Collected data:
——
(* ===== verification/AgentGather.v ===== *)
(** * Gathering candidates (src/ice/agent.cpp)

    Host candidates of the interfaces with their filters and rewrite rules, the entries that
    ask STUN and TURN servers, and what the agent does when a TURN client reports an
    allocation.  Name resolution runs in a worker thread of the source; its two halves are
    [gatherCandidates], which collects the servers, and [gatherResolved], which creates the
    entries for the addresses found. *)

From Stdlib Require Import Ascii.
From S2P Require Import Prelude.
From S2P Require Import Crypto.
From S2P Require Import Addr.
From S2P Require Import StunMessage.
From S2P Require Import CText.
From S2P Require Import Candidate.
From S2P Require Import CandidatePair.
From S2P Require Import Sdp.
From S2P Require Import AddrRewrite.
From S2P Require Import PairingStrategy.
From S2P Require Import AgentState.
From S2P Require Import AgentPairs.
From S2P Require Import AgentStun.
Open Scope Z_scope.
Open Scope c_scope.

(** The settings gathering reads, and what the interfaces and the resolver say.  [nameOf] is
    [getnameinfo] with numeric host and service.  [mdnsName] is the name that replaces host
    addresses in the query-and-gather mode.  [tcpMuxAddrs] are the addresses of the shared
    TCP listener when ICE-TCP is passive.  A TURN server is its transport. *)
Record GatherConfig := mkGatherConfig {
  disable_udp_gathering : bool; relay_only_local : bool;
  interface_whitelist : option (list text); interface_blacklist : option (list text);
  localAddrs : list AddrRecord; tcpMuxAddrs : list AddrRecord;
  nameOf : sockaddr -> option (text * text); printAddr : AddrRecord -> text;
  rewriteTable : list (CandidateType * list CompiledRule); mdnsName : option text;
  stunServers : list (text * Z); turnServers : list (text * Z * bool) }.

Inductive GatherItem :=
| StunItem (host : text) (port : Z)
| TurnItem (host : text) (port : Z) (tcp : bool) (index : nat).

Section Env.
Context (env : Env) (cfg : GatherConfig).

(** ** Interfaces *)

(** A numeric address without its zone, with its family. *)
Definition parseLiteral (s : text) : option (Z * bytes) :=
  let t := match findChar "%" s with Some pct => take pct s | None => s end in
  if empty t then None
  else match inetPton4 env (str (cstr t)), inetPton6 env (str (cstr t)) with
       | Some a, _ => Some (AF_INET, a)
       | None, Some a => Some (AF_INET6, a)
       | None, None => None
       end.

Definition ipLiteralEqual (a b : text) : bool :=
  match parseLiteral a, parseLiteral b with
  | Some (fa, ba), Some (fb, bb) => (fa =? fb) && bool_decide (ba = bb)
  | _, _ => bool_decide (a = b)
  end.

Definition interfaceAllowed (ip : text) : bool :=
  match interface_whitelist cfg with Some l => existsb (ipLiteralEqual ip) l | None => true end &&
  match interface_blacklist cfg with Some l => negb (existsb (ipLiteralEqual ip) l) | None => true end.

Definition filterInterfaces (addrs : list AddrRecord) : list AddrRecord :=
  match interface_whitelist cfg, interface_blacklist cfg with
  | None, None => addrs
  | _, _ => filter (fun a => match nameOf cfg (addr a) with
                             | Some (ip, _) => interfaceAllowed ip
                             | None => false
                             end = true) addrs
  end.

Definition applyAddressRewrite (c : Candidate) (localIP ifc : text) : list Candidate :=
  if bool_decide (rewriteTable cfg = []) then [c]
  else
    let result := findExternalIPs (numberOutOfRange env) (inetPton4 env) (inetPton6 env)
                    (rewriteTable cfg) (type c) localIP ifc in
    if negb (matched result) then [c]
    else
      (if bool_decide (res_mode result = Replace) then [] else [c]) ++
      map (fun extIP =>
        let port := u16 (atoi (numberOutOfRange env) (service c)) in
        let r := match parseAddr (inetPton4 env) (inetPton6 env) (str (cstr extIP)) port with
                 | Some (sa, l) => mkAddrRecord sa l SOCK_DGRAM
                 | None => resolved c
                 end in
        mkCandidate (type c) (transport c) (priority c) (component c)
          (computeFoundation (type c) extIP (transport c)) extIP (service c) r (hasRelated c) (related c))
        (externalIPs result).

(** A host candidate of an interface address; [index] lowers its priority. *)
Definition hostCandidate (tr : CandidateTransport) (index : Z) (a : AddrRecord) : Candidate :=
  let '(host, serv) := match nameOf cfg (addr a) with Some hs => hs | None => (printAddr cfg a, []) end in
  let c := mkCandidate Host tr 0 1 (computeFoundation Host host tr) host serv a false emptyAddr in
  mkCandidate Host tr (computePriorityOf (tcpPriorityOffset env) c index) 1 (foundation c) host serv a
    false emptyAddr.

Definition publishCandidate (c : Candidate) : M unit := addLocalCandidate c;; emit (OCandidate c).

Definition mdnsHide (c : Candidate) : Candidate :=
  match mdnsName cfg with
  | Some n => mkCandidate (type c) (transport c) (priority c) (component c) (foundation c) n (service c)
                (resolved c) (hasRelated c) (related c)
  | None => c
  end.

Definition gatherHostCandidates : M unit :=
  let addrs := if disable_udp_gathering cfg || relay_only_local cfg then [] else localAddrs cfg in
  forM (imap (fun i a => hostCandidate UDP (Z.of_nat i) a) (filterInterfaces addrs)) (fun c =>
    forM (applyAddressRewrite c (hostname c) []) (fun cc => publishCandidate (mdnsHide cc)));;
  forM (imap (fun i a => hostCandidate TCPPassive (Z.of_nat i) a) (tcpMuxAddrs cfg)) publishCandidate.

(** ** Servers *)

Definition createServerReflexiveEntry (server : AddrRecord) : M unit :=
  n ← gets (fun s => length (entries_ s));
  if (MaxStunEntries <=? n)%nat then skip
  else
    rnd ← randomBytes env 12;
    let tid := default (replicate 12 0) rnd in
    m ← lift (encode (mkMessage Method.Binding Request tid [] []) None None (Some software));
    sent ← sendUdp env (raw m) server true;
    if sent <? 0 then skip
    else
      modify (fun s => s
        <| entries_ ::= (fun l => l ++ [newEntry <| e_type := Server |> <| e_state := EPending |>
             <| e_record := server |> <| e_transactionID := tid |>
             <| e_nextTransmission := clock s + MinStunRetransmissionTimeoutMs |>]) |>
        <| pendingServerReflexive_ ::= Z.succ |>).

(** A relay entry; the client starts its allocation at once over UDP, and when the control
    connection is there otherwise. *)
Definition createRelayEntry (tcp : bool) (server : AddrRecord) : M unit :=
  n ← gets (fun s => length (entries_ s)); t ← now;
  if (MaxStunEntries <=? n)%nat then skip
  else
    modify (fun s => s
      <| entries_ ::= (fun l => l ++ [newEntry <| e_type := Relay |> <| e_state := EIdle |>
           <| e_record := server |>
           <| e_turn := Some (mkTurnView AllocIdle false (fun _ => false)) |>
           <| e_tcpTurn := tcp |> <| e_turnTcp := tcp |>
           <| e_nextTransmission := if tcp then t + 4000 else turnTick env n t |>]) |>
      <| pendingRelayAllocations_ ::= Z.succ |>);;
    when (negb tcp) (emit (OTurnAllocate n)).

(** The servers to ask, and whether some are left for the TCP phase. *)
Definition turnItems (pc : IcePairingConfig) : list GatherItem :=
  if disable_udp_gathering cfg then []
  else omap (fun '(i, (host, port, tcp)) =>
         let item := TurnItem host (if port =? 0 then 3478 else port) tcp i in
         if (tcp : bool) then
           match tcp_relay_fallback pc with
           | ALWAYS_ENABLE => Some item
           | ON_ALL_UDP_FAIL => if pre_allocate_tcp_relay pc then Some item else None
           | DISABLE => None
           end
         else Some item) (imap pair (turnServers cfg)).

Definition stunItems : list GatherItem :=
  if disable_udp_gathering cfg || relay_only_local cfg then []
  else map (fun '(host, port) => StunItem host (if port =? 0 then 3478 else port)) (stunServers cfg).

Definition preAllocates (pc : IcePairingConfig) : bool :=
  negb (disable_udp_gathering cfg) && bool_decide (tcp_relay_fallback pc = ON_ALL_UDP_FAIL) &&
  pre_allocate_tcp_relay pc && existsb (fun '(_, _, tcp) => tcp) (turnServers cfg).

(** The state changes of [gatherCandidates] and the items the worker resolves. *)
Definition gatherCandidates : M (Z * list GatherItem) :=
  st ← gets state_;
  if negb (bool_decide (st = STATE_DISCONNECTED)) && negb (bool_decide (st = STATE_FAILED))
  then mret (STICE_ERR_FAILED, [])
  else
    changeState STATE_GATHERING;;
    modify (fun s => s <| gatherStartedAt_ := clock s |>
      <| mode_ ::= (fun m => if bool_decide (m = ModeUnknown) then Controlling else m) |>);;
    gatherHostCandidates;;
    pc ← gets pairingCfg_;
    let items := stunItems ++ turnItems pc in
    when (preAllocates pc)
      (modify (fun s => s <| pairingCfg_ ::= (fun c => c <| tcp_relay_allocation_created := true |>) |>));;
    when (bool_decide (schedule_mode pc = PHASED_UDP_FIRST))
      (modify (fun s => s <| pairingCfg_ ::= (fun c => c <| udp_phase_start := clock s |>
         <| tcp_phase_entered := false |>
         <| tcp_relay_allocation_created := bool_decide (tcp_relay_fallback c = ALWAYS_ENABLE) |>) |>));;
    s ← gets id;
    when ((length items =? 0)%nat && (pendingRelayAllocations_ s =? 0) && (pendingServerReflexive_ s =? 0))
      checkGatheringComplete;;
    mret (STICE_ERR_SUCCESS, items).

(** The second half of [gatherCandidatesWorker]: [results] gives the first address of each
    item, [None] when it could not be resolved. *)
Definition gatherResolved (results : list (GatherItem * option AddrRecord)) : M unit :=
  forM results (fun '(item, r) =>
    match r with
    | None => skip
    | Some a => match item with
                | StunItem _ _ => createServerReflexiveEntry a
                | TurnItem _ _ tcp _ => createRelayEntry tcp a
                end
    end);;
  s ← gets id;
  when ((pendingRelayAllocations_ s =? 0) && (pendingServerReflexive_ s =? 0)) checkGatheringComplete.

(** ** Callbacks of a TURN client *)

(** [onAllocated]: [rttMs] is the time the allocation took, [tcpAlloc] an RFC 6062 relay, and
    [counted] whether the entry was counted before. *)
Definition relayCandidate (serverIndex rttMs : Z) (tcpAlloc : bool) (relayed : AddrRecord) : Candidate :=
  let penalty := Z.min (rttMs `quot` 50) 200 in
  let '(host, serv) := getnameinfo env (addr relayed) in
  let tr := if tcpAlloc then TCPPassive else UDP in
  let c := mkCandidate Relayed tr 0 1 (computeFoundation Relayed host tr) host serv relayed
             (bool_decide (is_Some (boundAddr env))) (default emptyAddr (boundAddr env)) in
  mkCandidate Relayed tr (computePriorityOf (tcpPriorityOffset env) c (serverIndex + penalty)) 1
    (foundation c) host serv relayed (hasRelated c) (related c).

Definition relayDone (counted : bool) : M unit :=
  when (negb counted)
    (modify (fun s => s <| pendingRelayAllocations_ ::= Z.pred |>);; checkGatheringComplete).

Definition onAllocated (serverIndex rttMs : Z) (tcpAlloc counted : bool) (relayed : AddrRecord) : M unit :=
  publishCandidate (relayCandidate serverIndex rttMs tcpAlloc relayed);; relayDone counted.

Definition onFailed (counted : bool) : M unit := relayDone counted.

Definition MaxConnectRetries : Z := 2.
Definition ConnectRetryDelayMs : Z := 10000.

(** The pairs to the relayed address [peer]. *)
Fixpoint failPairsTo (peer : AddrRecord) (l : list nat) : M unit :=
  match l with
  | [] => skip
  | i :: l =>
      p ← getPair i; rc ← derefRemote (remote p);
      when (bool_decide (type rc = Relayed) && addrRecordEq (resolved rc) peer)
        (setPair i (fun p => p <| state := Failed |>));;
      failPairsTo peer l
  end.

Definition keepsEntry (ps : list CandidatePair) (e : StunEntry) : bool :=
  negb (bool_decide (e_type e = Check) &&
        match e_pair e ≫= (fun i => ps !! i) with
        | Some p => bool_decide (state p = Failed) | None => false end).

Definition onConnectFailed (code : Z) (peer : AddrRecord) : M unit :=
  s ← gets id;
  if (code =? 447) && (connectRetries_ s <? MaxConnectRetries) then
    modify (fun s => s <| connectRetries_ ::= Z.succ |> <| pendingConnectPeer_ := peer |>
      <| pendingConnectRetry_ := true |> <| nextConnectRetry_ := clock s + ConnectRetryDelayMs |>)
  else
    failPairsTo peer (seq 0 (length (pairs_ s)));;
    modify (fun s => s <| entries_ ::= filter (fun e => keepsEntry (pairs_ s) e = true) |>);;
    armNextFrozenPair;;
    updateState.

End Env.
(* ===== verification/AgentDemo.v ===== *)
(** * Two sample agents

    A concrete environment, two agents with their credentials and one host address each, and
    a run in which they exchange descriptions, check each other and nominate a pair.  The
    theorems about the agent are instantiated at these states. *)

From Stdlib Require Import Ascii.
From S2P Require Import Prelude.
From S2P Require Import Addr.
From S2P Require Import StunMessage.
From S2P Require Import CText.
From S2P Require Import Candidate.
From S2P Require Import CandidatePair.
From S2P Require Import Sdp.
From S2P Require Import PairingStrategy.
From S2P Require Import AgentState.
From S2P Require Import AgentPairs.
From S2P Require Import AgentStun.
From S2P Require Import AgentLoop.
From S2P Require Import AgentGather.
From S2P Require Import AgentInv.
From S2P Require Import AgentSteps.
From S2P Require Import AgentRun.
Open Scope Z_scope.
Open Scope c_scope.

Definition addrA : AddrRecord := mkAddrRecord (SockIn 5000 [10; 0; 0; 1]) 16 SOCK_DGRAM.
Definition addrB : AddrRecord := mkAddrRecord (SockIn 6000 [10; 0; 0; 2]) 16 SOCK_DGRAM.

Definition namesOf (sa : sockaddr) : text * text :=
  match sa with
  | SockIn 5000 _ => (lit "10.0.0.1", lit "5000")
  | SockIn 6000 _ => (lit "10.0.0.2", lit "6000")
  | _ => (lit "10.0.0.9", lit "9")
  end.

Definition pton4 (s : string) : option bytes :=
  if bool_decide (s = "10.0.0.1"%string) then Some [10; 0; 0; 1]
  else if bool_decide (s = "10.0.0.2"%string) then Some [10; 0; 0; 2] else None.

(** The random source repeats the number of the request. *)
Definition agentEnv (seed : Z) : Env :=
  mkEnv (fun k n => Some (replicate n (Z.of_nat k + seed)))
    (fun _ _ data => (Z.of_nat (length data), false)) None (fun _ _ => true)
    namesOf None (fun _ => None) (fun _ _ => 0) 0 id pton4 (fun _ => None) (fun _ _ _ => []).

Lemma agentEnv_rng seed : rng_ok (agentEnv seed).
Proof. intros k n b [= <-]. apply length_replicate. Qed.

Definition gatherCfg (a : AddrRecord) : GatherConfig :=
  mkGatherConfig false false None None [a] [] (fun sa => Some (namesOf sa)) (fun _ => [])
    [] None [] [].

Definition credA : Description := mkDescription (lit "aaaa") (lit "passwordpasswordpassAA") false [] false.
Definition credB : Description := mkDescription (lit "bbbb") (lit "passwordpasswordpassBB") false [] false.

Definition agentA : Agent := newAgent (makeIcePairingConfig RFC8445_COMPAT) credA 7.
Definition agentB : Agent := newAgent (makeIcePairingConfig RFC8445_COMPAT) credB 9.

Definition stepA (ev : Event) : M unit := step (agentEnv 50) (gatherCfg addrA) ev.
Definition stepB (ev : Event) : M unit := step (agentEnv 150) (gatherCfg addrB) ev.

Definition runs (f : Event -> M unit) (evs : list Event) : M unit := forM evs f.

(** The datagrams of the outputs, as the peer receives them. *)
Definition datagrams (src : AddrRecord) (l : list Output) : list Event :=
  omap (fun o => match o with OUdp _ data => Some (EvUdp data src UDP) | _ => None end) l.

(** Agent A after it has gathered its address. *)
Definition gatheredA : Agent :=
  match runs stepA [EvClock 1000; EvGather] agentA with Some (_, s) => s | None => agentA end.

Lemma gatheredA_reach : reach (agentEnv 50) (gatherCfg addrA) gatheredA.
Proof.
  apply (reach_step _ _ EvGather (agentA <| clock := 1000 |>)); [|done | by vm_compute].
  apply (reach_step _ _ (EvClock 1000) agentA); [apply reach_new; simpl; lia | by vm_compute | done].
Qed.

(** The description B would send, and agent A when it has been given it. *)
Definition sdpB : text :=
  match runs stepB [EvClock 1000; EvGather] agentB with
  | Some (_, s) => generateSdp None (local_ s)
  | None => []
  end.

Definition connectingA : Agent :=
  match stepA (EvSetRemoteDescription sdpB) gatheredA with Some (_, s) => s | None => agentA end.

Lemma connectingA_reach : reach (agentEnv 50) (gatherCfg addrA) connectingA.
Proof.
  apply (reach_step _ _ (EvSetRemoteDescription sdpB) gatheredA);
    [apply gatheredA_reach | by vm_compute | by vm_compute].
Qed.

Lemma connectingA_inv : inv connectingA.
Proof. apply (reach_inv (agentEnv 50) (agentEnv_rng 50) (gatherCfg addrA)), connectingA_reach. Qed.

Lemma pres_sendUdp data dst control : preserves unsent (sendUdp env data dst control).
Proof. unfold sendUdp. preserve. Qed.
Hint Resolve pres_sendUdp : pres.

Lemma pres_sendTcp data o : preserves unsent (sendTcp env data o).
Proof. unfold sendTcp. preserve. Qed.
Hint Resolve pres_sendTcp : pres.

Lemma pres_sendTurnDataConn data : preserves unsent (sendTurnDataConn env data).
Proof. unfold sendTurnDataConn. preserve. Qed.
Hint Resolve pres_sendTurnDataConn : pres.

Lemma pres_sendBindingResponse m dst c : preserves unsent (sendBindingResponse env m dst c).
Proof. unfold sendBindingResponse, answerUdp. preserve. Qed.

(** What [verifyBindingRequest] accepts. *)
Lemma verify_true s m :
  verifyBindingRequest s m = Some true ->
  exists u, getString m AttrType.Username = textBytes (iceUfrag (local_ s)) ++ 58 :: u /\
    (iceUfrag (remote_ s) <> [] -> u = textBytes (iceUfrag (remote_ s))) /\
    checkIntegrity m (textBytes (icePwd (local_ s))) false = Some true.
Proof.
  unfold verifyBindingRequest. set (un := getString m AttrType.Username).
  destruct (list_find (fun b => b = 58) un) as [[pos b]|] eqn:Ef; [|done].
  apply list_find_Some in Ef as (Ep & -> & _). destruct (decide (take pos un = textBytes (iceUfrag (local_ s)))) as [El|El].
  2:{ rewrite bool_decide_false by done. done. }
  rewrite bool_decide_true by done. simpl. destruct (_ && _) eqn:Er; [done|]. intros Hi.
  exists (drop (S pos) un). split; [|split; [|done]].
  - rewrite <- El. by rewrite (take_drop_middle _ _ _ Ep).
  - intros Hr. rewrite bool_decide_false in Er by done. simpl in Er.
    apply negb_false_iff, bool_decide_eq_true in Er. done.
Qed.
End Env.

(** C9: a Binding request changes nothing unless it carries the agent's credentials.  Every
    request is answered or ignored; if afterwards anything but the sent packets is different,
    its USERNAME was our ufrag, a colon, and the peer's ufrag when that is known, and its
    MESSAGE-INTEGRITY is the HMAC under our password. *)
Theorem request_needs_credentials (env : Env) (m : Message) (src : AddrRecord) (tr : CandidateTransport)
    (s : Agent) :
  msg_ok m -> inv s -> cls m = Request ->
  exists s', handleStunMessage env m src tr s = Some (tt, s') /\
    (unsent s' = unsent s \/
     exists u, getString m AttrType.Username = textBytes (iceUfrag (local_ s)) ++ 58 :: u /\
       (iceUfrag (remote_ s) <> [] -> u = textBytes (iceUfrag (remote_ s))) /\
       checkIntegrity m (textBytes (icePwd (local_ s))) false = Some true).
Proof.
  intros Hm Hs Hc. destruct (wp_handleStunMessage env m src tr s Hm Hs) as ([] & s' & E & _).
  exists s'. split; [done|]. destruct (verify_total s m Hm) as [[|] Ev]; [right; by apply verify_true|]. left.
  revert E. unfold handleStunMessage. rewrite Hc, bool_decide_true by done.
  destruct (negb _); [by intros [= <-]|]. unfold handleBindingRequest.
  unfold mbind at 1, SM_bind at 1. simpl. destruct (isOwnRelay s src); [by intros [= <-]|].
  unfold mbind at 1, SM_bind at 1, lift at 1. rewrite Ev. simpl. apply pres_sendBindingResponse.
Qed.

(** A request without attributes. *)
Definition bareRequest : bytes := [0; 1; 0; 0; 33; 18; 164; 66; 1; 2; 3; 4; 5; 6; 7; 8; 9; 10; 11; 12].
Definition bareMessage : Message :=
  mkMessage Method.Binding Request [1; 2; 3; 4; 5; 6; 7; 8; 9; 10; 11; 12] [] bareRequest.

Lemma bareMessage_ok : msg_ok bareMessage.
Proof.
  destruct (decoded_ok bareRequest) as (ok & m & E & H); [by apply (bool_decide_unpack _), I|].
  assert (E' : decode emptyMessage bareRequest = Some (true, bareMessage)) by by vm_compute.
  rewrite E' in E. simplify_eq. by apply H.
Qed.

Lemma request_needs_credentials_witness :
  exists s', handleStunMessage (agentEnv 50) bareMessage addrB UDP connectingA = Some (tt, s') /\
    (unsent s' = unsent connectingA \/
     exists u, [] = textBytes (iceUfrag (local_ connectingA)) ++ 58 :: u /\
       (iceUfrag (remote_ connectingA) <> [] -> u = textBytes (iceUfrag (remote_ connectingA))) /\
       checkIntegrity bareMessage (textBytes (icePwd (local_ connectingA))) false = Some true).
Proof.
  exact (request_needs_credentials (agentEnv 50) bareMessage addrB UDP connectingA bareMessage_ok
           connectingA_inv eq_refl).
Defined.

(** ** The peer's check *)

(** What the attributes after USERNAME have in common. *)
Definition small (a : Attribute) : Prop :=
  attr_ok a /\ (length (value a) <= 8)%nat /\ atype a <> AttrType.MessageIntegrity.
(* ===== verification/TcpMuxAgents.v ===== *)
(** * Agents behind one listening socket

    The TCP multiplexer with the agents it serves: a peer that connects and sends its check is
    given to the agent the check is meant for, with everything it sends. *)

From Stdlib Require Import Ascii.
From S2P Require Import Prelude.
From S2P Require Import StateMonad.
From S2P Require Import Bytes.
From S2P Require Import Addr.
From S2P Require Import StunMessage.
From S2P Require Import StunAttributes.
From S2P Require Import CText.
From S2P Require Import Candidate.
From S2P Require Import CandidatePair.
From S2P Require Import Sdp.
From S2P Require Import AgentState.
From S2P Require Import AgentStun.
From S2P Require Import AgentDemo.
From S2P Require Import AgentAuth.
From S2P Require Import TcpTransport.
From S2P Require Import TcpStream.
From S2P Require Import UdpMux.
From S2P Require Import MuxAgents.
From S2P Require Import TcpMux.
From S2P Require Import TcpMuxInv.
From S2P Require Import TcpMuxTheorems.
Open Scope Z_scope.

Lemma check_first env a b tid pl pw :
  peers a b -> length tid = 12%nat -> bytes_ok tid ->
  exists m, encode (checkMessage env a tid pl) (Some pw) None (Some software) = Some m /\ msg_ok (raw m) /\
    firstUsername (raw m) = Some (Some (checkUser a)) /\ localUfrag (checkUser a) = textBytes (iceUfrag (local_ b)).
Proof.
  intros Hp Ht Hb. pose proof (pe_sizeA _ _ Hp) as Ha. pose proof (pe_sizeB _ _ Hp) as Hr. rewrite <- (pe_ufrag _ _ Hp) in Hr.
  destruct (check_on_wire env a tid pl pw Ha Hr Ht Hb) as (m & d & Em & Hm & Hd & Hn). exists m. split; [done|].
  assert (Hok : enc_ok (checkMessage env a tid pl) (Some pw) None (Some software)) by by apply checkMessage_enc_ok.
  assert (Hraw : length (raw m) = (20 + length (tlvs (wireAttrs (checkMessage env a tid pl) (Some pw) None (Some software))))%nat).
  { rewrite (encode_ok _ _ _ _ Hok) in Em. injection Em as <-. cbn [raw]. by apply frame_length, encode_frame_ok. }
  split; [|split; [|by apply localUfrag_check]].
  - pose proof (check_wire_size env a tid pl pw (conj Ht Hb) Ha Hr). unfold msg_ok. rewrite Hraw. lia.
  - unfold firstUsername. rewrite Hm, Hd. cbn [mbind option_bind negb fst snd orb]. rewrite Hn.
    by rewrite bool_decide_false by apply checkUser_nonempty.
Qed.

Section Established.
Context (gni : sockaddr -> option (string * string)) (ntop : sockaddr -> option string) (sysOf : nat -> TcpSys).

(** a peer that connects reaches the agent it is meant for.  When [a] has the credentials of
    [b], [b] is registered with the multiplexer under its ufrag, and an accepted connection
    carries the check of [a] followed by any messages, then in whatever chunks the bytes
    arrive, the messages that are complete have been delivered to [b], in order and each as it
    was sent, with the address of the connection; all of them once all bytes are there.  From
    the first delivery on the connection is the one sends to that address use. *)
Theorem tcp_check_establishes (m : TCPMux) (env : Env) (a b : Agent) (tid : bytes) (pl : option (CandidatePair * Candidate))
    (k ag : nat) (fd at_ : Z) (peer : AddrRecord) :
  peers a b -> length tid = 12%nat -> bytes_ok tid ->
  conns m !! k = Some (newConn fd peer at_) -> k ∈ pendingConns_ m ->
  agentsByUfrag_ m !! textBytes (iceUfrag (local_ b)) = Some ag ->
  (exists e, agentEntries m !! ag = Some e /\ t_onPacket e = true) ->
  exists msg,
    encode (checkMessage env a tid pl) (Some (textBytes (cstr (icePwd (remote_ a))))) None (Some software) = Some msg /\
    forall msgs chunks, Forall msg_ok msgs -> mjoin chunks `prefix_of` stream (raw msg :: msgs) ->
      exists m' got more, feed gni ntop sysOf k chunks m = Some (tt, m') /\ raw msg :: msgs = got ++ more /\
        delivered m' = delivered m ++ addressed ag peer got /\
        (mjoin chunks = stream (raw msg :: msgs) -> more = []) /\
        (got <> [] -> connsByAddr_ m' !! addrKey gni ntop peer = Some k).
Proof.
  intros Hp Ht Hb Hc Hpe Hu He.
  destruct (check_first env a b tid pl (textBytes (cstr (icePwd (remote_ a)))) Hp Ht Hb) as (msg & Em & Hm & Hf & Hl).
  exists msg. split; [done|]. intros msgs chunks Hok Hpre.
  destruct (accepted_waits k fd peer at_ m Hc Hpe) as (t & Hw & Hi & Hrest & _).
  destruct (feed_waits gni ntop sysOf k ag peer chunks (raw msg) msgs m t Hw Hi Hm) as (m' & got & more & H1 & H2 & H3 & H4 & H5).
  - split; [|done]. exists (checkUser a). by rewrite Hl.
  - done.
  - by rewrite Hrest.
  - rewrite Hrest, framed_length. cbn. lia.
  - rewrite Hrest in H4. by exists m', got, more.
Qed.
End Established.

Definition tcpServing : TCPMux :=
  default newTcpMux (snd <$> tcpRun [EvRegister (ufragOf agentB) true true true; EvAccept [(7, tcpPeer)]] newTcpMux).

Lemma tcp_check_establishes_witness :
  exists msg,
    encode (checkMessage (agentEnv 50) connectingA (replicate 12 1) None)
      (Some (textBytes (cstr (icePwd (remote_ connectingA))))) None (Some software) = Some msg /\
    forall msgs chunks, Forall msg_ok msgs -> mjoin chunks `prefix_of` stream (raw msg :: msgs) ->
      exists m' got more, feed tcpNames (fun _ => None) (fun _ => slowSys) 0 chunks tcpServing = Some (tt, m') /\
        raw msg :: msgs = got ++ more /\
        delivered m' = delivered tcpServing ++ addressed 0 tcpPeer got /\
        (mjoin chunks = stream (raw msg :: msgs) -> more = []) /\
        (got <> [] -> connsByAddr_ m' !! addrKey tcpNames (fun _ => None) tcpPeer = Some 0%nat).
Proof.
  apply (tcp_check_establishes tcpNames (fun _ => None) (fun _ => slowSys) tcpServing (agentEnv 50) connectingA agentB
    (replicate 12 1) None 0 0 7 0 tcpPeer).
  - exact connectingA_peers.
  - reflexivity.
  - by apply (bool_decide_unpack _), I.
  - by vm_compute.
  - apply (bool_decide_unpack _). by vm_compute.
  - by vm_compute.
  - eexists. split; [by vm_compute|reflexivity].
Defined.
——
Copy out only the lines above from the one with "(** The state" to the one with "when (preAllocates pc)", inclusive, exactly as they stand.

(** The state changes of [gatherCandidates] and the items the worker resolves. *)
Definition gatherCandidates : M (Z * list GatherItem) :=
  st ← gets state_;
  if negb (bool_decide (st = STATE_DISCONNECTED)) && negb (bool_decide (st = STATE_FAILED))
  then mret (STICE_ERR_FAILED, [])
  else
    changeState STATE_GATHERING;;
    modify (fun s => s <| gatherStartedAt_ := clock s |>
      <| mode_ ::= (fun m => if bool_decide (m = ModeUnknown) then Controlling else m) |>);;
    gatherHostCandidates;;
    pc ← gets pairingCfg_;
    let items := stunItems ++ turnItems pc in
    when (preAllocates pc)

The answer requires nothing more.